=== Section Start ===
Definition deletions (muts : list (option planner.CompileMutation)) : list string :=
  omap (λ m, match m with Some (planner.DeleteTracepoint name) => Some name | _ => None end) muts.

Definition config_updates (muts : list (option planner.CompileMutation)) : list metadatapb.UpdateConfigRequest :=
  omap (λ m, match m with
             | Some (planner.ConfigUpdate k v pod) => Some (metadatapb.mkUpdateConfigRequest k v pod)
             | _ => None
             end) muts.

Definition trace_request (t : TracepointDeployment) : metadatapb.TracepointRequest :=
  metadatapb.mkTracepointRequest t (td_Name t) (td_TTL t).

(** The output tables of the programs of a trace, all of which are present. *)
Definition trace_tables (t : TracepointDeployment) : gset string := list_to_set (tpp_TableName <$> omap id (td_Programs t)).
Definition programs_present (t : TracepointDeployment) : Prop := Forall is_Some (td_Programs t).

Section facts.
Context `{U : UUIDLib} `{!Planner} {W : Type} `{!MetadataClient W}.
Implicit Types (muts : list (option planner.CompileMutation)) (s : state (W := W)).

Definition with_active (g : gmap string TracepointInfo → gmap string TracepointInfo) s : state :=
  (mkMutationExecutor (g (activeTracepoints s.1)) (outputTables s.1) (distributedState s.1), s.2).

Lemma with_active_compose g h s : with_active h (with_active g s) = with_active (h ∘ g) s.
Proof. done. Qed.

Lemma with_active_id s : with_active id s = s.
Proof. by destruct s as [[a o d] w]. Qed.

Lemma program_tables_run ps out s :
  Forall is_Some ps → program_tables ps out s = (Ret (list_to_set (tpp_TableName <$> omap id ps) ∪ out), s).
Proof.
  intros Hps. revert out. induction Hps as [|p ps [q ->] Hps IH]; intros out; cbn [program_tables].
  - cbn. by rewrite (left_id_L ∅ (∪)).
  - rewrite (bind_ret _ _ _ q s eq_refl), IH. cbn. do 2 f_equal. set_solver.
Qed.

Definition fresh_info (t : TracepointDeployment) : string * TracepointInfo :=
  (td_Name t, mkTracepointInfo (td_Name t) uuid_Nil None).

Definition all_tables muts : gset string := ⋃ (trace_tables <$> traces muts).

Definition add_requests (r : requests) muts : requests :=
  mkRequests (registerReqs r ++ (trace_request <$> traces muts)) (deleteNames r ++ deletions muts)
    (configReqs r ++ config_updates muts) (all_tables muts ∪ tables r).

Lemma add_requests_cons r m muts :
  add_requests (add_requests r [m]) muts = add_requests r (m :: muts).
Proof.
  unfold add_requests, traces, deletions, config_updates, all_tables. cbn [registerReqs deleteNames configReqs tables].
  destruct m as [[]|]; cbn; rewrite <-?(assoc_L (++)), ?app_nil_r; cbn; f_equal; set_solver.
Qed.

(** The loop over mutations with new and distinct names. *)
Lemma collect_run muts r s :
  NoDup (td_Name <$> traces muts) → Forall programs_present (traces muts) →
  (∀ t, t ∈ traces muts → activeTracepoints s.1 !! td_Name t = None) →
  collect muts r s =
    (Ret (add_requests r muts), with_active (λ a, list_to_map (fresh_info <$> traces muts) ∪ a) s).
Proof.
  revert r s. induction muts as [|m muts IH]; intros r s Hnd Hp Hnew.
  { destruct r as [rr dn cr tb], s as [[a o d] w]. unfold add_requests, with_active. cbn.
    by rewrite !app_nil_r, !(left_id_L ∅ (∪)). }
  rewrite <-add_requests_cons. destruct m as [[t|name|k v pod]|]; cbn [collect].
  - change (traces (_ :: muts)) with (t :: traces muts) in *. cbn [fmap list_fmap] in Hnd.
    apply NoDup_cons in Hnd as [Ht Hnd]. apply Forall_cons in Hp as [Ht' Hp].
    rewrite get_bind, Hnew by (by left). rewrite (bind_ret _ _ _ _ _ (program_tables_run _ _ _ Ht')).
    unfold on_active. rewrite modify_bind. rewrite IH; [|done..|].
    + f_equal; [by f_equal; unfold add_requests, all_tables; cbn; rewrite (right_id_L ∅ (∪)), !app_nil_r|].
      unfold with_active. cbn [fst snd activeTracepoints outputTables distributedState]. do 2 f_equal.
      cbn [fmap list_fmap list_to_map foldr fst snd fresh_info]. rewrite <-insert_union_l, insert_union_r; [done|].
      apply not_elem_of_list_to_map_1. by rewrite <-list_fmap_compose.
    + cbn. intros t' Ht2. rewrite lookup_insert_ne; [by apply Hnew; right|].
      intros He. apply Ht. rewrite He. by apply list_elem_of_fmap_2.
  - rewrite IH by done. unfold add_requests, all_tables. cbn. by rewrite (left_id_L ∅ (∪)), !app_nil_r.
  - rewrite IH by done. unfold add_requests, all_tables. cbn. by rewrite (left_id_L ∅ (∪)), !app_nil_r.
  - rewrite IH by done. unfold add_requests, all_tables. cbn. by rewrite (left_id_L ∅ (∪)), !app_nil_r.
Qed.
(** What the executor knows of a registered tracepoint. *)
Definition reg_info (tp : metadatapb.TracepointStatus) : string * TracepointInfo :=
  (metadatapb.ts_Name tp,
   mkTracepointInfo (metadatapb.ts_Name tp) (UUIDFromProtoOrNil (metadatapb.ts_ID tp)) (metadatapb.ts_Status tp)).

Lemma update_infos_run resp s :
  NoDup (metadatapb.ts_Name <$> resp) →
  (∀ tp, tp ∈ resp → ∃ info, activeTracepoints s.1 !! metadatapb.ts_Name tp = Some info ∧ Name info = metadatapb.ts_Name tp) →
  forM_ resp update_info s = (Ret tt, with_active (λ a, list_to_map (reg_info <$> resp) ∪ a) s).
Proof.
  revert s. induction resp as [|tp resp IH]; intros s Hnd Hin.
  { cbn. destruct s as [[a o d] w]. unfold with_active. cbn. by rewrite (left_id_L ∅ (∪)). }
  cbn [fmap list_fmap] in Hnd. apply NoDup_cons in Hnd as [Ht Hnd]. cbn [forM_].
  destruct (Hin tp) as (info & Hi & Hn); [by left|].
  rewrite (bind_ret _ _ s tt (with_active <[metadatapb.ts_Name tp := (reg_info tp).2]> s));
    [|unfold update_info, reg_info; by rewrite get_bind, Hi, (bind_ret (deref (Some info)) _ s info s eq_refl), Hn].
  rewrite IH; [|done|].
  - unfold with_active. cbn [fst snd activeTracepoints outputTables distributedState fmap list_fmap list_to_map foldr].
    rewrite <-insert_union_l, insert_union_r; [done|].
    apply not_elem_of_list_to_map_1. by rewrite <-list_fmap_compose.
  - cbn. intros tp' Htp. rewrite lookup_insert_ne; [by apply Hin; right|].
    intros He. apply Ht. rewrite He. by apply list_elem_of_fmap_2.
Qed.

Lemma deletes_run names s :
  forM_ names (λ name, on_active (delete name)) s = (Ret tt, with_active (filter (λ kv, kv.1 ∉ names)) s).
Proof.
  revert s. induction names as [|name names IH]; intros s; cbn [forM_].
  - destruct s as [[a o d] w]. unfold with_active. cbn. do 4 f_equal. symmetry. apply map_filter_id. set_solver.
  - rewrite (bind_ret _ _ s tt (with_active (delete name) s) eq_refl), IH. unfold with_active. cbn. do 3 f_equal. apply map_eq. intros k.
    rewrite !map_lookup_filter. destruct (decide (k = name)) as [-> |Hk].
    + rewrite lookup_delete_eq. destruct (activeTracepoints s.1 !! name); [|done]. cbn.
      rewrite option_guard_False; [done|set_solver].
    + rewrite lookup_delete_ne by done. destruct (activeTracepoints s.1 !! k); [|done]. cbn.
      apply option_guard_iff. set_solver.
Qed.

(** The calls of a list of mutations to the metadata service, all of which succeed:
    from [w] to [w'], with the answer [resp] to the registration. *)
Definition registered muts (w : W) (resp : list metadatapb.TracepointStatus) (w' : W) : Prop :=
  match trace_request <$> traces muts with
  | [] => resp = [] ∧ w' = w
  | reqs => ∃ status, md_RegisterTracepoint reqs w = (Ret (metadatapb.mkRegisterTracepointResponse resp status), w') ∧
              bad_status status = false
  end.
=== Section End ===
=== Section Start ===
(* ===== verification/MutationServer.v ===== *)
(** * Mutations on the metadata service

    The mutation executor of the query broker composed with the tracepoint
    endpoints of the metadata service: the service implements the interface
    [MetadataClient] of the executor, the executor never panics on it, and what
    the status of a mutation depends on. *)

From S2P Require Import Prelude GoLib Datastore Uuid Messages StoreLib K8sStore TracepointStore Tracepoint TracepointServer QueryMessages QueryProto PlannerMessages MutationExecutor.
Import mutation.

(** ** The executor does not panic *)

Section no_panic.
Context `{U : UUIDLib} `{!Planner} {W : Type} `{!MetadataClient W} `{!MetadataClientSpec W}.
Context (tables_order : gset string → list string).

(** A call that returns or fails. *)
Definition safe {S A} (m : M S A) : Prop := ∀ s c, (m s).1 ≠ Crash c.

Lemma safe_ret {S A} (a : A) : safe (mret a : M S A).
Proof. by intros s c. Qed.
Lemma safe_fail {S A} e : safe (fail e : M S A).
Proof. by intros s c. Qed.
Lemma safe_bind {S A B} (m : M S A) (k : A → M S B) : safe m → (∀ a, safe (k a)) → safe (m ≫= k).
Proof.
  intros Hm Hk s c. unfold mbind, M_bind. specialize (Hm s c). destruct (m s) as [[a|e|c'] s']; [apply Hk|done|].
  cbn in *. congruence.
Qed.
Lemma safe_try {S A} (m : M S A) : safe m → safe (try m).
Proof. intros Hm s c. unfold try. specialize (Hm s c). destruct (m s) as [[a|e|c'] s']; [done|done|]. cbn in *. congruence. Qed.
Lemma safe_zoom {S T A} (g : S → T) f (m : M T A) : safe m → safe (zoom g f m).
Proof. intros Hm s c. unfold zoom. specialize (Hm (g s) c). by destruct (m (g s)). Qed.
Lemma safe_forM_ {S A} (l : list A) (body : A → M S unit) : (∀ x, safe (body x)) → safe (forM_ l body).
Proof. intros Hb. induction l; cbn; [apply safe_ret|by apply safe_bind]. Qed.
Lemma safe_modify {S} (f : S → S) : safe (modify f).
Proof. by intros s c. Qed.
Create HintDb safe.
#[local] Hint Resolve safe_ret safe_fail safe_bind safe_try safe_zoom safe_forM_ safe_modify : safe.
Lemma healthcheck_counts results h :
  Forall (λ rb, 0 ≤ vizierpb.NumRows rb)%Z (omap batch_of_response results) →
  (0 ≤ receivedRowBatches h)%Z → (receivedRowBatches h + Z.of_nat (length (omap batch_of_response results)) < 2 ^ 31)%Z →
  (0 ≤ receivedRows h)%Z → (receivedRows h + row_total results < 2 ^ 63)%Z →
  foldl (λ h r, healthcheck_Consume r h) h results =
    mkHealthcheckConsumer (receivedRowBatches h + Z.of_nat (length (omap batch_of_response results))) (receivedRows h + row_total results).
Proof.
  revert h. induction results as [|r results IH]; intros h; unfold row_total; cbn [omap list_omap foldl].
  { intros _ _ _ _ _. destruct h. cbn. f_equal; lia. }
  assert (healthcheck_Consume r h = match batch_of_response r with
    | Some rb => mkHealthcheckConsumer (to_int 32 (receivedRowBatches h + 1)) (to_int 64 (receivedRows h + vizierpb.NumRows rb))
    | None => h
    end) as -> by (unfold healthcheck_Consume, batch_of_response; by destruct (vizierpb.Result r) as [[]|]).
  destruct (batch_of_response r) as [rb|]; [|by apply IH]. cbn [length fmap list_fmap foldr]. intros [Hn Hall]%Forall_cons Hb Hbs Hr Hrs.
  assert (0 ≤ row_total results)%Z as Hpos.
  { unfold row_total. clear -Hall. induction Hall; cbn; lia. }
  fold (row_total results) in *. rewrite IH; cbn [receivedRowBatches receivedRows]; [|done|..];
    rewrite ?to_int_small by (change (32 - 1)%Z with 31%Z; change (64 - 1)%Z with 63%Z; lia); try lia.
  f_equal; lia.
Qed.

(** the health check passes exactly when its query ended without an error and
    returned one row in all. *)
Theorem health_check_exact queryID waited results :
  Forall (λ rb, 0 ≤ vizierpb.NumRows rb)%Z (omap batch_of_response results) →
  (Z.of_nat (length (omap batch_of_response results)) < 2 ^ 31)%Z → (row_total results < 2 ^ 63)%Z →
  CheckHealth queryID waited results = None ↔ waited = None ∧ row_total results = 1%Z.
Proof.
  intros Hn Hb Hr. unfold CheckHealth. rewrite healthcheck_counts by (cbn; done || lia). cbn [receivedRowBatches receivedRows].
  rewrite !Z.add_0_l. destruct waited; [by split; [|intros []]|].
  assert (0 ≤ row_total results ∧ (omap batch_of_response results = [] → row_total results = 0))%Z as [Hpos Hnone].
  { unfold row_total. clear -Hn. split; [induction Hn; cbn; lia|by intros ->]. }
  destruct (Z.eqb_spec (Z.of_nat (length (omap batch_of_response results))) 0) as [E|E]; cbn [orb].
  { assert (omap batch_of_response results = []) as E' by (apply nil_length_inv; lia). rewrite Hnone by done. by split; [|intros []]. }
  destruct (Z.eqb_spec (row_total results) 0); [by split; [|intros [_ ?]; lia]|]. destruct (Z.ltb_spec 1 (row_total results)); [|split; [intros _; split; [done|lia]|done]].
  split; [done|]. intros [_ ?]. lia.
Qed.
=== Section End ===
=== Section Start ===
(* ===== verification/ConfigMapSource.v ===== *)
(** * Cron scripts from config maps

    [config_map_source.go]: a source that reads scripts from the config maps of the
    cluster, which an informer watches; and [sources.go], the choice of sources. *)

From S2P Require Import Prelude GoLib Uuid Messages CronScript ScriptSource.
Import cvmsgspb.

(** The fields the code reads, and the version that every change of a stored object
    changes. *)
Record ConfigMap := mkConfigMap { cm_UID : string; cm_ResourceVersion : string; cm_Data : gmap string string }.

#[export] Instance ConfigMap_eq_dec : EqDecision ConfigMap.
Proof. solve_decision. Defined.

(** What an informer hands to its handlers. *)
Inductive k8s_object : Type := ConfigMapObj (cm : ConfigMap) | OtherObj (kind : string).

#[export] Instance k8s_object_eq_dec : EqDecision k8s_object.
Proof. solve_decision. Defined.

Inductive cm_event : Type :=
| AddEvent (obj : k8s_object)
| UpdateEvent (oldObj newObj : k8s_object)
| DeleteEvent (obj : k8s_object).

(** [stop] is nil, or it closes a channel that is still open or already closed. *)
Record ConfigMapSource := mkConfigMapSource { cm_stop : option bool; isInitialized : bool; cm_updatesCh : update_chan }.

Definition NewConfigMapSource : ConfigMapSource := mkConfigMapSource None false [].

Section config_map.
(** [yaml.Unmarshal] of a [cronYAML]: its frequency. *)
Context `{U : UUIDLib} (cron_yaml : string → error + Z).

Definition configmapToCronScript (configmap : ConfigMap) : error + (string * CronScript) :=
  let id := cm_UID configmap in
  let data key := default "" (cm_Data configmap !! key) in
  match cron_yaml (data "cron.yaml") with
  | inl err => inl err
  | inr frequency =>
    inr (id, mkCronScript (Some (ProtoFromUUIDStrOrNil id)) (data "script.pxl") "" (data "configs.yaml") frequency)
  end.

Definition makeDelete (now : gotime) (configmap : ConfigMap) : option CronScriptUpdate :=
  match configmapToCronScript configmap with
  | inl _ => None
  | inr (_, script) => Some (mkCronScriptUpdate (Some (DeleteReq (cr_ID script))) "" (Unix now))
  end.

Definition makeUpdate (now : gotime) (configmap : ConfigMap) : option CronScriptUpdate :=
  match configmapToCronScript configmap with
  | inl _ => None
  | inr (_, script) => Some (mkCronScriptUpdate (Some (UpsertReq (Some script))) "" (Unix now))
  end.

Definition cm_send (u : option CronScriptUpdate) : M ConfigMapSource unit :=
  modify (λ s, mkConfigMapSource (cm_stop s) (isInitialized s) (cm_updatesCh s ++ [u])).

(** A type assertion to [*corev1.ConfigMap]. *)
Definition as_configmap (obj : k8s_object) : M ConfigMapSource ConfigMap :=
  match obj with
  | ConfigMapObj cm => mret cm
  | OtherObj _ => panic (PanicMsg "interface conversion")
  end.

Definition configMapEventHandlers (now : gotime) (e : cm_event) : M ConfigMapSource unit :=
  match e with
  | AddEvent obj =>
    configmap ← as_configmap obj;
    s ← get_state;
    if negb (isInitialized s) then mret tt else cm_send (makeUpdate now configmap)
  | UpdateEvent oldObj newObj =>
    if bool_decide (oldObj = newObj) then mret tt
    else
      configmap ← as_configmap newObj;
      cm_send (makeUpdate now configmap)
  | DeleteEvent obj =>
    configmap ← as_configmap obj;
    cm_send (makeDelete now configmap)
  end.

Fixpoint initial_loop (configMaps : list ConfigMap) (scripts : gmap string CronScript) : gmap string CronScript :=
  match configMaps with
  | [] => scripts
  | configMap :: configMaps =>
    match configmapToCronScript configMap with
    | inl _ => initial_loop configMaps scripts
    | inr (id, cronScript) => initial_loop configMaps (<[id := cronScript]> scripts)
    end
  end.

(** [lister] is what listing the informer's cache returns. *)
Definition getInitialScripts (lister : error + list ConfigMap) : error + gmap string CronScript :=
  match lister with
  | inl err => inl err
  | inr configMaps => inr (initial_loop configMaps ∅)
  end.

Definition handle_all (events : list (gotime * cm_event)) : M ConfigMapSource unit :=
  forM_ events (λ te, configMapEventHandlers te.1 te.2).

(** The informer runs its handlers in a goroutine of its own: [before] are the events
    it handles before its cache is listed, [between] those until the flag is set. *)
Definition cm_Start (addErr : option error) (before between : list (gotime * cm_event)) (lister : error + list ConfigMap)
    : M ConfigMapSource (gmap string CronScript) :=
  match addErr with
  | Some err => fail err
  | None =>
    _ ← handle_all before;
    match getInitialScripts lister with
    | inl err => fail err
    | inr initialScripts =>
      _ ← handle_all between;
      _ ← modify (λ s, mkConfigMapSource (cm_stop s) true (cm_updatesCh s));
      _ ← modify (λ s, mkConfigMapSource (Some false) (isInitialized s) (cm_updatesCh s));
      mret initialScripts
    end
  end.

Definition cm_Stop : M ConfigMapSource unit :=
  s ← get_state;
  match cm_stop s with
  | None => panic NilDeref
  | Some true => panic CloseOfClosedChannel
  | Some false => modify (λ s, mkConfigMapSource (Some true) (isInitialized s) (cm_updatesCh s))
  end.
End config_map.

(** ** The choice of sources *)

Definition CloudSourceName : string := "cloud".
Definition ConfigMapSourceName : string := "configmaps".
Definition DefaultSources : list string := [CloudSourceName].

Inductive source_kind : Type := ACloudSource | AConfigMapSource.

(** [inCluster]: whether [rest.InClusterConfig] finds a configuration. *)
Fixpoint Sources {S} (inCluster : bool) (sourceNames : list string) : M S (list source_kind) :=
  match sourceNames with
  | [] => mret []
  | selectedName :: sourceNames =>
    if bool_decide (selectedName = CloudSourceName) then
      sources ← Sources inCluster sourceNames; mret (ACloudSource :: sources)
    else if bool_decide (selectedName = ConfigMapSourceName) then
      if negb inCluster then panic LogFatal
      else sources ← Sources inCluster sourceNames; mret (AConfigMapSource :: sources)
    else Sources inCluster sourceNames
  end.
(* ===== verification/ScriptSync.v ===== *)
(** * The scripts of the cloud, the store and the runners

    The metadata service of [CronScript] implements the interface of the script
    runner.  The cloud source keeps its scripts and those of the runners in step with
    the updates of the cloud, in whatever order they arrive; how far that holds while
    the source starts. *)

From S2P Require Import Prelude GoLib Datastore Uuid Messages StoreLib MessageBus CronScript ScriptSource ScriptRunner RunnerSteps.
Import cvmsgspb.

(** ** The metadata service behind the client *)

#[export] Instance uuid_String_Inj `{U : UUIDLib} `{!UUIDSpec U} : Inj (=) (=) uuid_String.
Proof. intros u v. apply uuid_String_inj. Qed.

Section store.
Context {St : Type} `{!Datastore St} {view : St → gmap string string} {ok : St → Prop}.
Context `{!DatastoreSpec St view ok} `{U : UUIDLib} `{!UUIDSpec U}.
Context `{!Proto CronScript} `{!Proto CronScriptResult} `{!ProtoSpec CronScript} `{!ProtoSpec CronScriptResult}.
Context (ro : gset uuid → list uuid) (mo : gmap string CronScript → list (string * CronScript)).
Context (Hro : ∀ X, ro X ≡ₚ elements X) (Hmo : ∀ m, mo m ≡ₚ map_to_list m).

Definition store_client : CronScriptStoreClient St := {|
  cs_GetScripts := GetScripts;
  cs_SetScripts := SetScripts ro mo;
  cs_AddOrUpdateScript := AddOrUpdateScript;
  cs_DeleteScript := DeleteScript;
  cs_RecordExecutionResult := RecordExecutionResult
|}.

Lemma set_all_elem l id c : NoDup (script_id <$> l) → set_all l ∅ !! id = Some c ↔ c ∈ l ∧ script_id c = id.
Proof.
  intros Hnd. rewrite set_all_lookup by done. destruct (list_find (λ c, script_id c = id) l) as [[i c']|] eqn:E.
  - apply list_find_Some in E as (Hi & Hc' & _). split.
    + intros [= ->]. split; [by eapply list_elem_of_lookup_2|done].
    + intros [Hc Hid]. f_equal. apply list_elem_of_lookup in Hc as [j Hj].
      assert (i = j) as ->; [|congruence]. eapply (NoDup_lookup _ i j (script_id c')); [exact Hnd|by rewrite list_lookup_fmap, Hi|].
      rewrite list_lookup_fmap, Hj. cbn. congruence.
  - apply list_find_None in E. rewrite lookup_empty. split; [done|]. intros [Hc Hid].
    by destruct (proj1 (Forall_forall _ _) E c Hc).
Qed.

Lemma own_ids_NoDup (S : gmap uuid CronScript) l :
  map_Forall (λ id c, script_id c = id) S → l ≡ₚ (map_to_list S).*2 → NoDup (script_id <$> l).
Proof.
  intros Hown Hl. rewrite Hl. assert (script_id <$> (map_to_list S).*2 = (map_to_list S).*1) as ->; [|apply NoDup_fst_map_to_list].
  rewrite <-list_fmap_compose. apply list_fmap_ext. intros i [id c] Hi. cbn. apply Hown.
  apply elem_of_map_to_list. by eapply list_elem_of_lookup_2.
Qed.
=== Section End ===
Your goal
Search the material for the word "EqDecision" and copy each line where it occurs.

Solution to the exercise
#[export] Instance ConfigMap_eq_dec : EqDecision ConfigMap.
#[export] Instance k8s_object_eq_dec : EqDecision k8s_object.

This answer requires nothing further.